We basically are living apart in the same house but not constantly fighting or anything. 13 and 14 yr old boys handling this well. Problem is she hasn't made an ounce of effort to return to the marriage, to my mind, either she is spending all her time playing victim in her midlife crisis (which I hear about hourly), or she is slowly building enough strength and backbone to work her way out of the marriage.
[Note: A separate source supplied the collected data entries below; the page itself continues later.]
(** X16: the cache is transparent to [/api]: a request answered from
    a valid cache entry gets the status and the body that the same
    request gets when the stored body has just been fetched and
    Open-Meteo answers alike; only the [X-Cache-Status] header differs,
    HIT for MISS. *)
Theorem cached_answer_is_the_fresh_answer E E' q w w0 stored :
  data (cache w) = Some stored ->
  (time E - timestamp (cache w) <? 300) = true ->
  is_finite (300 - (time E - timestamp (cache w))) = true ->
  cache_is_valid E' w0 = false ->
  nodes_api E' = Ok stored ->
  openmeteo_api E' = openmeteo_api E ->
  exists r r',
    (handle_api M E q w).1 = Sent r /\ (handle_api M E' q w0).1 = Sent r' /\
    status r = status r' /\ content r = content r' /\
    (x_cache_status r = Some HIT <-> x_cache_status r' = Some MISS).
Proof.
  intros Hd Hage Hleft Hmiss Hfresh Hom.
  destruct (handle_api_cases E q w) as [(Hbad & m & Hm)|(x & y & Hx & Hy & _)].
  - rewrite !Hm. eexists _, _. repeat split; try reflexivity; discriminate.
  - rewrite !(handle_api_parsed M _ _ _ _ _ Hx Hy), !api_answer_unfold.
    rewrite (get_nodes_data_hit E w stored Hd Hage Hleft).
    rewrite (get_nodes_data_miss E' w0 Hmiss), Hfresh, Hom.
    destruct (json_loads stored) as [nodes|e]; simpl;
      [|eexists _, _; repeat split; try reflexivity; discriminate].
    destruct (openmeteo_document _) as [current|e]; simpl;
      [|eexists _, _; repeat split; try reflexivity; discriminate].
    pose proof (api_response_whatever_the_cache x y nodes current) as H.
    destruct (api_response M x y nodes current HIT) as [r|e],
             (api_response M x y nodes current MISS) as [r'|e']; simpl;
      try contradiction.
    + exists r, r'. tauto.
    + subst e'. eexists _, _. repeat split; try reflexivity; discriminate.
Qed.

End Handlers.

(** X17: [/nodes] always answers, with 200 or 500.  A 200 serves the
    body that the cache holds after the request: on a HIT the world is
    unchanged and the entry is less than 300 seconds old, on a MISS the
    body has just been fetched and stamped with the time of the
    request.  A 500 leaves the cache as it was and carries no
    [X-Cache-Status] header. *)
Theorem nodes_answer_is_the_cached_body E w :
  exists r w', proxy_nodes E w = (Sent r, w') /\
    ((status r = 200%Z /\
      exists raw st, content r = NodesBody raw /\ data (cache w') = Some raw /\
        x_cache_status r = Some st /\
        match st with
        | HIT =>
            w' = w /\ (time E - timestamp (cache w) <? 300) = true
        | MISS =>
            cache_is_valid E w = false /\ nodes_api E = Ok raw /\
            timestamp (cache w') = time E /\
            calls w' = UrlopenNodes :: calls w
        end)
     \/ (status r = 500%Z /\ cache w' = cache w /\ x_cache_status r = None /\
         exists e, content r = ErrorBody (ExceptionText e))).
Proof.
  unfold proxy_nodes.
  destruct (get_nodes_data_cases E w)
    as [(Hv & stored & Hd & [Hg|[e Hg]])|(Hv & Hg)]; rewrite Hg.
  - eexists _, _. split; [reflexivity|]. left. split; [reflexivity|].
    exists stored, HIT. simpl. repeat (split; [assumption || reflexivity|]).
    unfold cache_is_valid in Hv. apply andb_prop in Hv as [_ Hage]. exact Hage.
  - eexists _, _. split; [reflexivity|]. right. simpl. eauto 6.
  - destruct (nodes_api E) as [fresh|e].
    + eexists _, _. split; [reflexivity|]. left. split; [reflexivity|].
      exists fresh, MISS. simpl. repeat (split; [assumption || reflexivity|]).
      reflexivity.
    + eexists _, _. split; [reflexivity|]. right. simpl. eauto 6.
Qed.


Lemma api_200_describes_a_station_witness :
  exists user_lat user_lon raw nodes items n d p,
    parse_coordinate (query "52.10" "10.10") "lat" None = Ok (Some user_lat) /\
    parse_coordinate (query "52.10" "10.10") "long" (Some "lon")
    = Ok (Some user_lon) /\
    data (cache (after 1000 [ten; three])) = Some raw /\ json_loads raw = Ok nodes /\
    py_iter nodes = Ok items /\ n ∈ items /\ has_coordinates n = true /\
    distance_to Reference.C user_lat user_lon n = Ok d /\
    ApiBody (answer "three" (JFloat 18) (Some 1)) = ApiBody p /\
    lat p = user_lat /\ long p = user_lon /\
    distance_km_rounded p = F.round2 d /\
    truthy (node_name p) = true /\
    dict_get n "temperature" = Ok (temperature p) /\
    dict_get n "relative_humidity" = Ok (relative_humidity p) /\
    dict_get n "barometric_pressure" = Ok (barometric_pressure p) /\
    dict_get n "updated_at" = Ok (updated_at p).
Proof.
  apply (api_200_describes_a_station Reference.C
           (upstream 1000 [ten; three] (reference (JFloat 17)))
           (query "52.10" "10.10") start
           {| status := 200;
              content := ApiBody (answer "three" (JFloat 18) (Some 1));
              x_cache_status := Some MISS |}
           (after 1000 [ten; three])).
  - vm_compute. reflexivity.
  - reflexivity.
Defined.

Lemma api_404_iff_no_station_in_reach_witness :
  (exists r,
     handle_api Reference.C (upstream 1000 [adrift] (reference (JFloat 17)))
       (query "52.10" "10.10") start = (Sent r, after 1000 [adrift])
     /\ status r = 404%Z) <->
  is_dict (reference (JFloat 17)) = true /\
  exists items, py_iter (JArr [adrift]) = Ok items /\
    Forall (fun n => is_dict n = true) items /\
    Forall (fun n => complete n = false) items /\
    Forall (not_nearer Reference.C user_lat user_lon infinity false) items.
Proof.
  apply (api_404_iff_no_station_in_reach Reference.C
           (upstream 1000 [adrift] (reference (JFloat 17)))
           (query "52.10" "10.10") start user_lat user_lon (JArr [adrift])
           (reference (JFloat 17)) MISS (after 1000 [adrift]));
    vm_compute; reflexivity.
Defined.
She treats me like a roomate/servant, happy to have me bring home the money, be there for her when she doesn't feel well (apparently I have been giving her migraines and anxiety last 20 years), and raising the kids while she figures this all out.

I am exhausted and a few weeks ago I decided to again start pushing for D, she clearly just has cut me mentally out of her life (she says I am just working on myself and being there for my kids).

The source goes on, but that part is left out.